# 2014 Ford F-350 6.7



## bay blazer 1973 (Aug 9, 2011)

Well I'm thinking about buying my first Ford and my first Diesal truck. I'm looking at a used 2014 F-350 with 50,000 k on it . It is Ford Certified. Do you guys think that is to many miles for a almost 2 year old truck ? The asking price is $ 45,450 . It is a Fx4 loaded with all the bells. I really don't need a 350 but this truck has all that I'm am looking for and even the color that I like. What are the differences between the F -250 & the F -350. Do they get the same fuel mileage ? I do tow a 24ft bay boat . Is the price right ? What are the benefits of the Ford Certified programs. Any thoughts


----------



## DSL_PWR (Jul 22, 2009)

If it's an early '14 truck then the miles might be about right. Price is not bad but I think they can do better. The 350 has stiffer suspension than the 250, runs more PSI in the rear tires, and that will cause the truck to ride harsher. Changing out the rancho shocks to fox or something like that will make it better. Can't speak for fuel mileage as it will vary from truck to truck. Some are good and others not so much. Most likely you won't even know your boat is back there with that truck. 

On the Ford certified program I'd talk to the dealership and ask them what all it entails. May have an impact on the warranty offered and usually being a certified vehicle means they kept the maintenance records and it's a 1 owner vehicle.


----------



## surf_ox (Jul 8, 2008)

Check out new 150. Mine tows my 21 foot center console just fine.









--------------

Fame is a vapor, popularity an accident, and riches take wings. Only one thing endures and that is character.


----------



## StinkBait (May 31, 2004)

DSL_PWR said:


> If it's an early '14 truck then the miles might be about right.
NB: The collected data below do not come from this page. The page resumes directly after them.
(** * InputAddress: option resolution, last-value memory and search

    A shallow embedding of the [InputAddress] component of the
    react-components package (the address selection control of the
    explorer UI): the helper
    functions [transformToAddress], [transformToAccountId], [createOption],
    [readOptions], [getLastValue], [setLastValue], [dedupe], and the methods
    of the [InputAddress] component that carry logic
    ([getDerivedStateFromProps], [render], [addActual], [getLastOptionValue],
    [hasValue], [getFiltered], [onChange], [onChangeMulti], [onSearch]).

    JavaScript values are modelled by small inductive types, thrown
    exceptions by an explicit [result] type, the browser store and the
    keyring registry by explicit state passing. *)

From Stdlib Require Import Ascii String.
From stdpp Require Import gmap strings list pretty.

Open Scope string_scope.
Open Scope list_scope.

(** ** JavaScript values *)

(** A primitive as the component handles it: [string | null | undefined]. *)
Inductive jsval :=
| JUndefined
| JNull
| JStr (s : string).

(** What may stand for an address: [string | Uint8Array | null | undefined]. *)
Inductive address_like :=
| Prim (v : jsval)
| Bytes (b : list Byte.byte).

Coercion Prim : jsval >-> address_like.

#[global] Instance byte_eq_dec : EqDecision Byte.byte := Byte.byte_eq_dec.

#[global] Instance jsval_eq_dec : EqDecision jsval.
Proof. solve_decision. Defined.

#[global] Instance address_like_eq_dec : EqDecision address_like.
Proof. solve_decision. Defined.

(** JavaScript truthiness of a primitive: [undefined], [null] and the
    empty string are falsy. *)
Definition truthy (v : jsval) : bool :=
  match v with
  | JUndefined | JNull => false
  | JStr s => negb (bool_decide (s = ""))
  end.

(** Every object is truthy, a [Uint8Array] included, even an empty one. *)
Definition truthy_like (v : address_like) : bool :=
  match v with
  | Prim p => truthy p
  | Bytes _ => true
  end.

(** [Array.prototype.join] with the separator [","]. *)
Fixpoint join_comma (l : list string) : string :=
  match l with
  | [] => ""
  | [x] => x
  | x :: l' => (x ++ "," ++ join_comma l')%string
  end.

(** [Uint8Array.prototype.toString]: the elements in decimal, joined by
    commas. *)
Definition bytes_toString (b : list Byte.byte) : string :=
  join_comma (map (fun x => pretty (Byte.to_N x)) b).

(** The string a truthy primitive is (the narrowing TypeScript applies
    after a truthiness test), which is also its [toString()]. *)
Definition as_string (v : jsval) : string :=
  match v with
  | JStr s => s
  | _ => ""
  end.

(** [test && test.toString()]: a falsy [test] is the result itself, a
    truthy one is turned into a string. *)
Definition and_toString (test : address_like) : jsval :=
  match test with
  | Prim v => if truthy v then JStr (as_string v) else v
  | Bytes b => JStr (bytes_toString b)
  end.

(** [value === address] on primitives. *)
Definition strict_eq (v a : jsval) : bool := bool_decide (v = a).

(** ** Thrown exceptions *)

Inductive exn :=
| TypeError
| Error (msg : string).

Inductive result (A : Type) :=
| Ok (a : A)
| Throw (e : exn).
Arguments Ok {A} a.
Arguments Throw {A} e.

#[global] Instance result_ret : MRet result := fun A a => Ok a.

#[global] Instance result_bind : MBind result := fun A B k r =>
  match r with
  | Ok a => k a
  | Throw e => Throw e
  end.

(** [try { body } catch (error) { handler }] *)
Definition try_catch {A} (body : result A) (handler : exn → result A) : result A :=
  match body with
  | Ok a => Ok a
  | Throw e => handler e
  end.

(** [array.map(f)] for an [f] that may throw: the first exception aborts. *)
Fixpoint mapM {A B} (f : A → result B) (l : list A) : result (list B) :=
  match l with
  | [] => Ok []
  | x :: l' => y ← f x; ys ← mapM f l'; Ok (y :: ys)
  end.

(** ** String primitives used by the search *)

(** White space removed by [String.prototype.trim], as far as it is ASCII:
    tab, line feed, vertical tab, form feed, carriage return, space. *)
Definition is_space (c : ascii) : bool :=
  let n := nat_of_ascii c in
  (n =? 9)%nat || (n =? 10)%nat || (n =? 11)%nat || (n =? 12)%nat || (n =? 13)%nat || (n =? 32)%nat.

Fixpoint trim_start (s : string) : string :=
  match s with
  | String c s' => if is_space c then trim_start s' else s
  | EmptyString => EmptyString
  end.

(** Drops the trailing white space: a character is kept when it is not
    white space or something is kept after it. *)
Fixpoint trim_end (s : string) : string :=
  match s with
  | String c s' =>
      match trim_end s' with
      | EmptyString => if is_space c then EmptyString else String c EmptyString
      | t => String c t
      end
  | EmptyString => EmptyString
  end.

Definition trim (s : string) : string := trim_end (trim_start s).

(** [String.prototype.toLowerCase] on the ASCII letters. *)
Definition lower_ascii (c : ascii) : ascii :=
  let n := nat_of_ascii c in
  if (65 <=? n)%nat && (n <=? 90)%nat then ascii_of_nat (n + 32) else c.

Fixpoint toLowerCase (s : string) : string :=
  match s with
  | String c s' => String (lower_ascii c) (toLowerCase s')
  | EmptyString => EmptyString
  end.

(** [s.includes(q)]: [q] occurs in [s] as a substring. *)
Fixpoint includes (s q : string) : bool :=
  String.prefix q s ||
  match s with
  | String _ s' => includes s' q
  | EmptyString => false
  end.

(** ** Options and type tags *)

(** A display name: a string, or something that is not a string (a
    rendered node), which has no [toLowerCase]. *)
Inductive label :=
| LText (s : string)
| LNode.

(** An entry of an option list, [KeyringSectionOption] / [Option]: a
    section header has the value [null].  The rendered [text] that
    [Option] adds is display only and is not modelled. *)
Record Option := mkOption {
  key : string;
  name : label;
  value : jsval
}.

#[global] Instance label_eq_dec : EqDecision label.
Proof. solve_decision. Defined.
#[global] Instance Option_eq_dec : EqDecision Option.
Proof. solve_decision. Defined.

(** Modelled from the spec: the type-tag enumeration [KeyringOption$Type]
    is declared in the keyring package, outside the sources at hand; the
    spec gives it as a string enum with the tags "all", "allPlus",
    "account", "address"; the remaining tags are the keyring's. *)
Inductive KeyringOption_Type :=
| Account | Address | All | AllPlus | Contract | Recent | Testing.

#[global] Instance KeyringOption_Type_eq_dec : EqDecision KeyringOption_Type.
Proof. solve_decision. Defined.

(** The property name a tag is used as in the persisted record. *)
Definition type_key (t : KeyringOption_Type) : string :=
  match t with
  | Account => "account"
  | Address => "address"
  | All => "all"
  | AllPlus => "allPlus"
  | Contract => "contract"
  | Recent => "recent"
  | Testing => "testing"
  end.

Definition DEFAULT_TYPE : KeyringOption_Type := All.

(** A parameter with a default value: [undefined] takes the default. *)
Definition or_default {A} (d : A) (o : option A) : A :=
  match o with
  | Some a => a
  | None => d
  end.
x2, truck could have easily been originally purchased in June-July of 2013.


----------



## djwag94 (Nov 19, 2009)

Search for certified trucks for comps. 
http://www.ford.com/certified-used/search/

Benefits of Ford Certified Pre-Owned vehicles.
http://www.ford.com/certified-used/inspection/


----------



## goodwood (Mar 30, 2009)

What was the sticker on the truck? $58-62K? It's not uncommon to get $8-12k off the sticker so possibly the agreed upon price was around $50k. Then essentially you're paying for a truck just $5k less than a new truck with 50k miles on it. Not a good deal IMO. Maybe the age of the truck is holding the value up. I'd rather buy new at that price range.


----------



## Prizepig (Jul 13, 2012)

*Agreed*



goodwood said:


> What was the sticker on the truck? $58-62K? It's not uncommon to get $8-12k off the sticker so possibly the agreed upon price was around $50k. Then essentially you're paying for a truck just $5k less than a new truck with 50k miles on it. Not a good deal IMO. Maybe the age of the truck is holding the value up. I'd rather buy new at that price range.


Like Goodwood said...........I bought my brand new '14 F350 Lariat XLT for $51,000 ($11,000 off sticker price of $62,000)


----------



## redexpress (Apr 5, 2010)

It has all the options....sunroof, heated seats, etc?
I think it's a bit high priced for that mileage. Maybe by $2-4,000. 
I bought a F350 Lariat fairly loaded with 8,000 miles for $48k. With the local economy going down you should get a better deal.
Your MPG will depend some on what the rear axle ratio is, and how you drive. I have gotten 17.8MPG between Houston and Tulsa running 5mph over the freeway speed limits. I have a CC FX4 with 3.55 axle.
You can always air down the tires for a better ride. My F350 SRW door tag says 80psi rear and 65psi front. If I'm not towing the travel trailer I run 65psi on the rear too. 
I think the main difference is the rear spring set on a 350.


----------



## BluewaveBarry (Feb 25, 2010)

Price is to high. I just purchased a 2015 F-350 XLT 6.7 window msrp was $57,700 my drive out was $47,000 with a 10 year extended warranty. Drove it off the lot with 20 miles on it. Average economy has been 19.0 mpg for the first three weeks .


----------



## scootert (Jul 29, 2008)

I have a 2012 F-350. I bought it in late 2012 and now has 61K miles on it. Knock on wood haven't had any issues with it. When I bought it I was really wanting the F-250, but it's difficult to find a long wheel base in a 3/4 ton and I had to have that extra bed space. My buddy claims that my F-350 long wheel base rides just as good or better than his F-250 short wheel base, and it sure seems like it when I rode with him once.


----------



## scootert (Jul 29, 2008)

Downside to the LWB of course is parking it can be rather sketchy in some parking lots.


----------